WHAT NEEDS TO BE DONE:
All lines from the opening of the data to the line containing "ep0 : Endpoint;" must be returned unchanged, and only those lines.

SUPPLIED MATERIAL:

(* ===== verification/InputDriver.v ===== *)
(** The driver of boot keyboards and mice, [InputOnlyDriver] of
    [kernel/src/usb/class_driver.rs]: the state machine that enumerates a device and
    reads its reports, and the table of devices. *)
From S2P Require Import Prelude Descriptor UsbHost.

Section input_driver.
Context `{UH : UsbHostLib} {H C : Type} `{HH : USBHost H}.

(** The constants of the driver, the callback on its state, and the contents of an
    uninitialised buffer. *)
Context (MAX_ENDPOINTS MAX_DEVICES : nat) (SETTLE_DELAY CONFIG_BUFFER_LEN : Z)
  (N_IN_TRANSFER_BYTES : nat) (callback : C -> Z -> list Z -> outcome C)
  (uninit : nat -> list Z).

Inductive DeviceState :=
  | Addressed
  | WaitForSettle (until : Z)
  | GetConfig
  | SetConfig (config_index : Z)
  | SetProtocol
  | SetIdle
  | Running.

#[global] Instance device_state_eq_dec : EqDecision DeviceState.
Proof. solve_decision. Defined.

Definition EndpointSearcher : Type := list Z -> outcome (option EndpointInfo).

Record InputOnlyDevice := mkDevice {
  addr : Z;
  ep0 : Endpoint;
  endpoints : list (option Endpoint);
  state : DeviceState;
  endpoint_searcher : EndpointSearcher;
}.

Definition set_ep0 (e : Endpoint) (d : InputOnlyDevice) : InputOnlyDevice :=
  mkDevice (addr d) e (endpoints d) (state d) (endpoint_searcher d).
Definition set_endpoint (e : Endpoint) (d : InputOnlyDevice) : InputOnlyDevice :=
  mkDevice (addr d) (ep0 d) (<[0%nat := Some e]> (endpoints d)) (state d) (endpoint_searcher d).
Definition set_state (s : DeviceState) (d : InputOnlyDevice) : InputOnlyDevice :=
  mkDevice (addr d) (ep0 d) (endpoints d) s (endpoint_searcher d).

Definition device_new (addr max_packet_size : Z) (endpoint_searcher : EndpointSearcher) :
    InputOnlyDevice :=
  mkDevice addr (endpoint_new addr 0 0 Control DirIn max_packet_size)
    (replicate MAX_ENDPOINTS None) Addressed endpoint_searcher.

(** The state machine runs with the host and the state of the callback. *)
#[global] Instance host_with_callback : USBHost (H * C) := {|
  control_transfer hc e s b :=
    '(r, e, b, h) ← control_transfer hc.1 e s b; Ret (r, e, b, (h, hc.2));
  in_transfer hc e b := '(r, e, b, h) ← in_transfer hc.1 e b; Ret (r, e, b, (h, hc.2));
  out_transfer hc e b := '(r, e, h) ← out_transfer hc.1 e b; Ret (r, e, (h, hc.2));
  register_hub hc a := '(r, h) ← register_hub hc.1 a; Ret (r, (h, hc.2));
  assign_address hc a p l := '(r, h) ← assign_address hc.1 a p l; Ret (r, (h, hc.2));
|}.

Abbreviation device_m := (driver InputOnlyDevice (H * C)).

Definition request_ep0 (s : Setup) (buf : option (list Z)) : device_m (Z * list Z) :=
  control ep0 set_ep0 s buf.

Definition call_callback (address : Z) (buffer : list Z) : device_m unit := fun d hc =>
  c ← callback hc.2 address buffer; Ret (Ok tt, d, (hc.1, c)).

(** [host.in_transfer(ep, &mut b)] on [endpoints[0]]; the error is not propagated. *)
Definition in_transfer_ep (ep : Endpoint) (b : list Z) :
    device_m (result Z TransferError * list Z) := fun d hc =>
  '(r, ep, b, hc) ← in_transfer hc ep b; Ret (Ok (r, b), set_endpoint ep d, hc).

Definition get_descriptor (ty : Z) : Setup :=
  mkSetup (DeviceToHost, Standard, RecipientDevice) GetDescriptor (0, ty) 0.

(** The arm [DeviceState::GetConfig]. *)
Definition get_config (self : InputOnlyDevice) : device_m unit :=
  '(len, desc_buf) ← request_ep0 (get_descriptor DT_CONFIGURATION)
                      (Some (uninit (Z.to_nat size_of_configuration_descriptor)));
  _ ← lift (assert (len =? size_of_configuration_descriptor));
  let total := w_total_length (read_configuration desc_buf) in
  if CONFIG_BUFFER_LEN <? total then fail (Permanent "config descriptor too large")
  else
    '(len, config_buf) ← request_ep0 (get_descriptor DT_CONFIGURATION)
                          (Some (uninit (Z.to_nat total)));
    _ ← lift (assert (len =? total));
    found ← lift (endpoint_searcher self config_buf);
    info ← lift (unwrap found);
    let e := endpoint info in
    _ ← modify (set_endpoint
          (endpoint_new (addr self) (Z.land (b_endpoint_address e) 0x7f)
             (interface_num info) Interrupt DirIn (w_max_packet_size e)));
    modify (set_state (SetConfig 1)).

(** The arm [DeviceState::Running]. *)
Definition read_report (self : InputOnlyDevice) : device_m unit :=
  match endpoints self !! 0%nat with
  | Some (Some ep) =>
      '(r, b) ← in_transfer_ep ep (replicate N_IN_TRANSFER_BYTES 0);
      match r with
      | Err (Permanent msg) => fail (Permanent msg)
      | Err (Retry _) => mret tt
      | Ok _ => call_callback (addr self) b
      end
  | Some None => fail (Permanent "no boot keyboard")
  | None => lift Panic
  end.

(** [usb_device.fsm(millis, host, callback)]. *)
Definition fsm (millis : Z) : device_m unit :=
  self ← get;
  match state self with
  | Addressed =>
      until ← lift (add_w 64 millis SETTLE_DELAY);
      modify (set_state (WaitForSettle until))
  | WaitForSettle until =>
      if until <? millis then
        '(len, _) ← request_ep0 (get_descriptor DT_DEVICE)
                      (Some (uninit (Z.to_nat size_of_device_descriptor)));
        _ ← lift (assert (len =? size_of_device_descriptor));
        modify (set_state GetConfig)
      else mret tt
  | GetConfig => get_config self
  | SetConfig config_index =>
      _ ← request_ep0 (mkSetup (HostToDevice, Standard, RecipientDevice) SetConfiguration
                         (config_index, 0) 0) None;
      modify (set_state SetProtocol)
  | SetProtocol =>
      match endpoints self !! 0%nat with
      | Some (Some ep) =>
          _ ← request_ep0 (mkSetup (HostToDevice, Class_, RecipientInterface) SetInterface
                             (0, 0) (ep_interface_num ep)) None;
          modify (set_state SetIdle)
      | Some None => fail (Permanent "no boot keyboard")
      | None => lift Panic
      end
  | SetIdle =>
      _ ← request_ep0 (mkSetup (HostToDevice, Class_, RecipientInterface) GetInterface
                         (0, 0) 0) None;
      modify (set_state Running)
  | Running => read_report self
  end.

(** [async_fsm] is the same code with its host calls awaited. *)
Definition async_fsm (millis : Z) : device_m unit := fsm millis.

(** * The driver *)

Record InputOnlyDriver := mkDriver {
  devices : list (option InputOnlyDevice);
  driver_searcher : EndpointSearcher;
}.

Definition driver_new (endpoint_searcher : EndpointSearcher) : InputOnlyDriver :=
  mkDriver (table_new MAX_DEVICES) endpoint_searcher.

Definition driver_add_device (self : InputOnlyDriver) (b_max_packet_size address : Z) :
    result unit DriverError * InputOnlyDriver :=
  let '(r, ds) := add_device (devices self) address
                    (device_new address b_max_packet_size (driver_searcher self)) in
  (r, mkDriver ds (driver_searcher self)).

Definition driver_remove_device (self : InputOnlyDriver) (address : Z) : InputOnlyDriver :=
  mkDriver (table_remove addr (devices self) address) (driver_searcher self).

Definition driver_tick (self : InputOnlyDriver) (millis : Z) (hc : H * C) :
    outcome (result unit DriverError * InputOnlyDriver * (H * C)) :=
  '(r, ds, hc) ← tick_devices addr (fsm millis) (devices self) hc;
  Ret (r, mkDriver ds (driver_searcher self), hc).

Definition driver_async_tick (self : InputOnlyDriver) (millis : Z) (hc : H * C) :
    outcome (result unit DriverError * InputOnlyDriver * (H * C)) :=
  '(r, ds, hc) ← tick_devices addr (async_fsm millis) (devices self) hc;
  Ret (r, mkDriver ds (driver_searcher self), hc).

Definition call_callback_at (self : InputOnlyDriver) (address : Z) (buffer : list Z) (c : C) :
    outcome C :=
  d ← unwrap (List.find (fun d => addr d =? address) (present (devices self)));
  _ ← assert (bool_decide (state d = Running));
  callback c address buffer.

(** [endpoints_mut]: the endpoints of the device with an address. *)
Definition endpoints_mut (self : InputOnlyDriver) (address : Z) :
    outcome (list (option Endpoint)) :=
  d ← unwrap (List.find (fun d => addr d =? address) (present (devices self)));
  Ret (endpoints d).

(** One round of [tick_until]: the devices that are not running make a step each, at
    successive times. *)
Fixpoint tick_round (ds : list (option InputOnlyDevice)) (millis : Z) (hc : H * C) :
    outcome (result unit DriverError * list (option InputOnlyDevice) * Z * (H * C)) :=
  match ds with
  | [] => Ret (Ok tt, [], millis, hc)
  | None :: ds => '(r, ds, millis, hc) ← tick_round ds millis hc; Ret (r, None :: ds, millis, hc)
  | Some dev :: ds =>
      if bool_decide (state dev = Running) then
        '(r, ds, millis, hc) ← tick_round ds millis hc; Ret (r, Some dev :: ds, millis, hc)
      else
        '(r, dev, hc) ← fsm millis dev hc;
        match r with
        | Err (Permanent e) => Ret (Err (DriverPermanent (addr dev) e), Some dev :: ds, millis, hc)
        | _ =>
            millis ← add_w 64 millis 1;
            '(r, ds, millis, hc) ← tick_round ds millis hc; Ret (r, Some dev :: ds, millis, hc)
        end
  end.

OUTPUT:
(* ===== verification/InputDriver.v ===== *)
(** The driver of boot keyboards and mice, [InputOnlyDriver] of
    [kernel/src/usb/class_driver.rs]: the state machine that enumerates a device and
    reads its reports, and the table of devices. *)
From S2P Require Import Prelude Descriptor UsbHost.

Section input_driver.
Context `{UH : UsbHostLib} {H C : Type} `{HH : USBHost H}.

(** The constants of the driver, the callback on its state, and the contents of an
    uninitialised buffer. *)
Context (MAX_ENDPOINTS MAX_DEVICES : nat) (SETTLE_DELAY CONFIG_BUFFER_LEN : Z)
  (N_IN_TRANSFER_BYTES : nat) (callback : C -> Z -> list Z -> outcome C)
  (uninit : nat -> list Z).

Inductive DeviceState :=
  | Addressed
  | WaitForSettle (until : Z)
  | GetConfig
  | SetConfig (config_index : Z)
  | SetProtocol
  | SetIdle
  | Running.

#[global] Instance device_state_eq_dec : EqDecision DeviceState.
Proof. solve_decision. Defined.

Definition EndpointSearcher : Type := list Z -> outcome (option EndpointInfo).

Record InputOnlyDevice := mkDevice {
  addr : Z;
  ep0 : Endpoint;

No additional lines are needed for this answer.